(** * pynsc: request builder and return-file converter

    A shallow embedding of
      - [studentclearinghouse/nsc_request.py] (class [NSCRequest]) and its
        older sibling [pynsc/nsc_request.py], and
      - [studentclearinghouse/nsc_return_se_convert.py],
    together with the properties of these programs.

    Python text is a list of Unicode code points, a pandas cell is a tagged
    value, a Series is a list of cells, and a raised exception is an explicit
    [Raise] result.  The pandas operations the source calls are written out
    as list functions next to the call they stand for. *)

From Stdlib Require Import List ZArith NArith Bool Arith Lia String Ascii.
From Stdlib Require Import Permutation DecimalString.
Import ListNotations.

Set Implicit Arguments.

(* ===================================================================== *)
(** ** Python values                                                      *)
(* ===================================================================== *)

Module Py.

(** A Python [str]: the sequence of its code points. *)
Definition pystr := list N.

(** A source literal such as ['D1'] (ASCII in every literal of the source). *)
Definition lit (s : string) : pystr :=
  map N_of_ascii (list_ascii_of_string s).

Definition pystr_eqb (a b : pystr) : bool :=
  if list_eq_dec N.eq_dec a b then true else false.

(** The exceptions the modelled code can raise. *)
Inductive exn :=
| ValueError (msg : string)
| AttributeError (msg : string)
| NameError (msg : string).

Inductive result (A : Type) :=
| Ok (a : A)
| Raise (e : exn).
Arguments Ok {A} a.
Arguments Raise {A} e.

Definition bind {A B} (m : result A) (k : A -> result B) : result B :=
  match m with
  | Ok a => k a
  | Raise e => Raise e
  end.


Definition is_Ok {A} (m : result A) : bool :=
  match m with
  | Ok _ => true
  | Raise _ => false
  end.

(** [str.isspace] on one code point: the characters CPython's
    [_PyUnicode_IsWhitespace] accepts. *)
Definition isspace (c : N) : bool :=
  (((9 <=? c) && (c <=? 13)) || ((28 <=? c) && (c <=? 32))
   || (c =? 133) || (c =? 160) || (c =? 5760)
   || ((8192 <=? c) && (c <=? 8202))
   || (c =? 8232) || (c =? 8233) || (c =? 8239) || (c =? 8287)
   || (c =? 12288))%N.

(** [s.lstrip()], [s.rstrip()], [s.strip()]. *)
Fixpoint lstrip (s : pystr) : pystr :=
  match s with
  | [] => []
  | c :: t => if isspace c then lstrip t else s
  end.

Definition rstrip (s : pystr) : pystr := rev (lstrip (rev s)).

Definition strip (s : pystr) : pystr := rstrip (lstrip s).

(** Whether [s] begins with a whitespace character, and whether it neither
    begins nor ends with one. *)
Definition starts_with_space (s : pystr) : bool :=
  match s with
  | c :: _ => isspace c
  | [] => false
  end.

Definition trimmed (s : pystr) : bool :=
  negb (starts_with_space s) && negb (starts_with_space (rev s)).

(** [s[:n]] for a literal [n >= 0]. *)
Definition slice_to (n : nat) (s : pystr) : pystr := firstn n s.

(** [s[a:b]] for literals [0 <= a <= b]. *)
Definition slice (a b : nat) (s : pystr) : pystr := firstn (b - a) (skipn a s).

(** A code point of the 7-bit ASCII range. *)
Definition is_ascii (c : N) : bool := (c <? 128)%N.

(** [s.encode('ascii', 'ignore')]: the bytes of the ASCII characters of [s];
    every other character is left out. *)
Definition encode_ascii_ignore (s : pystr) : list N := filter is_ascii s.

(** [b.decode('ascii')]: strict decoding, [UnicodeDecodeError] (a
    [ValueError]) on a byte above 127. *)
Definition decode_ascii (b : list N) : result pystr :=
  if forallb is_ascii b then Ok b
  else Raise (ValueError "UnicodeDecodeError").

(** [s.replace(old, '')] for a one-character [old]. *)
Definition remove_char (c : N) (s : pystr) : pystr :=
  filter (fun x => negb (x =? c)%N) s.

(** [str(n)] / [f'{n}'] for a non-negative [int]. *)
Definition str_of_nat (n : nat) : pystr :=
  lit (NilZero.string_of_uint (Nat.to_uint n)).

(** [search.contains('-')]: [str] has no attribute [contains] (the substring
    test of Python is the [in] operator), so the attribute lookup raises
    before anything is called. *)
Definition str_contains (s sub : pystr) : result bool :=
  Raise (AttributeError "'str' object has no attribute 'contains'").

End Py.

Import Py.

Declare Scope py_scope.
Delimit Scope py_scope with py.
Notation "x <- m ;; k" := (bind m (fun x => k))
  (at level 61, m at next level, right associativity) : py_scope.
Notation "s1 +++ s2" := (@app N s1 s2)
  (at level 60, right associativity) : py_scope.
Local Open Scope string_scope.
Local Open Scope nat_scope.
Local Open Scope py_scope.

(* ===================================================================== *)
(** ** The request builder: [nsc_request.py]                              *)
(* ===================================================================== *)

Module Request.

(** One cell of a DataFrame column of dtype [object]. *)
Inductive value :=
| NaN                       (* None, NaN, NaT *)
| Str (s : pystr)           (* str *)
| Bytes (b : list N)        (* bytes *)
| Date (y m d : nat).       (* datetime.date, datetime.datetime, datetime64 *)

Definition Series := list value.

(** A DataFrame with the default [RangeIndex]: the number of index labels
    and the columns in order.  Every column has [nrows] cells. *)
Record DataFrame := mkDataFrame {
  nrows : nat;
  columns : list (string * Series)
}.

Definition wf_frame (df : DataFrame) : Prop :=
  Forall (fun c => List.length (snd c) = nrows df) (columns df).

(** [df.empty]: an axis of length zero. *)
Definition empty (df : DataFrame) : bool :=
  (nrows df =? 0) || (List.length (columns df) =? 0).

(** [item in df.columns]. *)
Definition has_column (c : string) (df : DataFrame) : bool :=
  existsb (fun p => String.eqb (fst p) c) (columns df).

Fixpoint lookup (c : string) (cols : list (string * Series)) : option Series :=
  match cols with
  | [] => None
  | (k, s) :: rest => if String.eqb k c then Some s else lookup c rest
  end.

(** [df.loc[:, c]] and [df[c]], for a column the caller has checked. *)
Definition col (c : string) (df : DataFrame) : Series :=
  match lookup c (columns df) with
  | Some s => s
  | None => []
  end.

(** [r.loc[:, c] = s]: replaces the column or appends a new one. *)
Fixpoint setcol (c : string) (s : Series) (cols : list (string * Series))
  : list (string * Series) :=
  match cols with
  | [] => [(c, s)]
  | (k, old) :: rest =>
      if String.eqb k c then (k, s) :: rest else (k, old) :: setcol c s rest
  end.

Definition isna (v : value) : bool :=
  match v with NaN => true | _ => false end.

Definition notna (v : value) : bool := negb (isna v).

Definition is_date (v : value) : bool :=
  match v with Date _ _ _ => true | _ => false end.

_ _ _

The complete material above is to be retyped word for word.

#### Task response
(** * pynsc: request builder and return-file converter

    A shallow embedding of
      - [studentclearinghouse/nsc_request.py] (class [NSCRequest]) and its
        older sibling [pynsc/nsc_request.py], and
      - [studentclearinghouse/nsc_return_se_convert.py],
    together with the properties of these programs.

    Python text is a list of Unicode code points, a pandas cell is a tagged
    value, a Series is a list of cells, and a raised exception is an explicit
    [Raise] result.  The pandas operations the source calls are written out
    as list functions next to the call they stand for. *)

From Stdlib Require Import List ZArith NArith Bool Arith Lia String Ascii.
From Stdlib Require Import Permutation DecimalString.
Import ListNotations.

Set Implicit Arguments.

(* ===================================================================== *)
(** ** Python values                                                      *)
(* ===================================================================== *)

Module Py.

(** A Python [str]: the sequence of its code points. *)
Definition pystr := list N.

(** A source literal such as ['D1'] (ASCII in every literal of the source). *)
Definition lit (s : string) : pystr :=
  map N_of_ascii (list_ascii_of_string s).

Definition pystr_eqb (a b : pystr) : bool :=
  if list_eq_dec N.eq_dec a b then true else false.

(** The exceptions the modelled code can raise. *)
Inductive exn :=
| ValueError (msg : string)
| AttributeError (msg : string)
| NameError (msg : string).

Inductive result (A : Type) :=
| Ok (a : A)
| Raise (e : exn).
Arguments Ok {A} a.
Arguments Raise {A} e.

Definition bind {A B} (m : result A) (k : A -> result B) : result B :=
  match m with
  | Ok a => k a
  | Raise e => Raise e
  end.


Definition is_Ok {A} (m : result A) : bool :=
  match m with
  | Ok _ => true
  | Raise _ => false
  end.

(** [str.isspace] on one code point: the characters CPython's
    [_PyUnicode_IsWhitespace] accepts. *)
Definition isspace (c : N) : bool :=
  (((9 <=? c) && (c <=? 13)) || ((28 <=? c) && (c <=? 32))
   || (c =? 133) || (c =? 160) || (c =? 5760)
   || ((8192 <=? c) && (c <=? 8202))
   || (c =? 8232) || (c =? 8233) || (c =? 8239) || (c =? 8287)
   || (c =? 12288))%N.

(** [s.lstrip()], [s.rstrip()], [s.strip()]. *)
Fixpoint lstrip (s : pystr) : pystr :=
  match s with
  | [] => []
  | c :: t => if isspace c then lstrip t else s
  end.

Definition rstrip (s : pystr) : pystr := rev (lstrip (rev s)).

Definition strip (s : pystr) : pystr := rstrip (lstrip s).

(** Whether [s] begins with a whitespace character, and whether it neither
    begins nor ends with one. *)
Definition starts_with_space (s : pystr) : bool :=
  match s with
  | c :: _ => isspace c
  | [] => false
  end.

Definition trimmed (s : pystr) : bool :=
  negb (starts_with_space s) && negb (starts_with_space (rev s)).

(** [s[:n]] for a literal [n >= 0]. *)
Definition slice_to (n : nat) (s : pystr) : pystr := firstn n s.

(** [s[a:b]] for literals [0 <= a <= b]. *)
Definition slice (a b : nat) (s : pystr) : pystr := firstn (b - a) (skipn a s).

(** A code point of the 7-bit ASCII range. *)
Definition is_ascii (c : N) : bool := (c <? 128)%N.

(** [s.encode('ascii', 'ignore')]: the bytes of the ASCII characters of [s];
    every other character is left out. *)
Definition encode_ascii_ignore (s : pystr) : list N := filter is_ascii s.

(** [b.decode('ascii')]: strict decoding, [UnicodeDecodeError] (a
    [ValueError]) on a byte above 127. *)
Definition decode_ascii (b : list N) : result pystr :=
  if forallb is_ascii b then Ok b
  else Raise (ValueError "UnicodeDecodeError").

(** [s.replace(old, '')] for a one-character [old]. *)
Definition remove_char (c : N) (s : pystr) : pystr :=
  filter (fun x => negb (x =? c)%N) s.

(** [str(n)] / [f'{n}'] for a non-negative [int]. *)
Definition str_of_nat (n : nat) : pystr :=
  lit (NilZero.string_of_uint (Nat.to_uint n)).

(** [search.contains('-')]: [str] has no attribute [contains] (the substring
    test of Python is the [in] operator), so the attribute lookup raises
    before anything is called. *)
Definition str_contains (s sub : pystr) : result bool :=
  Raise (AttributeError "'str' object has no attribute 'contains'").

End Py.

Import Py.

Declare Scope py_scope.
Delimit Scope py_scope with py.
Notation "x <- m ;; k" := (bind m (fun x => k))
  (at level 61, m at next level, right associativity) : py_scope.
Notation "s1 +++ s2" := (@app N s1 s2)
  (at level 60, right associativity) : py_scope.
Local Open Scope string_scope.
Local Open Scope nat_scope.
Local Open Scope py_scope.

(* ===================================================================== *)
(** ** The request builder: [nsc_request.py]                              *)
(* ===================================================================== *)

Module Request.

(** One cell of a DataFrame column of dtype [object]. *)
Inductive value :=
| NaN                       (* None, NaN, NaT *)
| Str (s : pystr)           (* str *)
| Bytes (b : list N)        (* bytes *)
| Date (y m d : nat).       (* datetime.date, datetime.datetime, datetime64 *)

Definition Series := list value.

(** A DataFrame with the default [RangeIndex]: the number of index labels
    and the columns in order.  Every column has [nrows] cells. *)
Record DataFrame := mkDataFrame {
  nrows : nat;
  columns : list (string * Series)
}.

Definition wf_frame (df : DataFrame) : Prop :=
  Forall (fun c => List.length (snd c) = nrows df) (columns df).

(** [df.empty]: an axis of length zero. *)
Definition empty (df : DataFrame) : bool :=
  (nrows df =? 0) || (List.length (columns df) =? 0).

(** [item in df.columns]. *)
Definition has_column (c : string) (df : DataFrame) : bool :=
  existsb (fun p => String.eqb (fst p) c) (columns df).

Fixpoint lookup (c : string) (cols : list (string * Series)) : option Series :=
  match cols with
  | [] => None
  | (k, s) :: rest => if String.eqb k c then Some s else lookup c rest
  end.

(** [df.loc[:, c]] and [df[c]], for a column the caller has checked. *)
Definition col (c : string) (df : DataFrame) : Series :=
  match lookup c (columns df) with
  | Some s => s
  | None => []
  end.

(** [r.loc[:, c] = s]: replaces the column or appends a new one. *)
Fixpoint setcol (c : string) (s : Series) (cols : list (string * Series))
  : list (string * Series) :=
  match cols with
  | [] => [(c, s)]
  | (k, old) :: rest =>
      if String.eqb k c then (k, s) :: rest else (k, old) :: setcol c s rest
  end.

Definition isna (v : value) : bool :=
  match v with NaN => true | _ => false end.

Definition notna (v : value) : bool := negb (isna v).

Definition is_date (v : value) : bool :=
  match v with Date _ _ _ => true | _ => false end.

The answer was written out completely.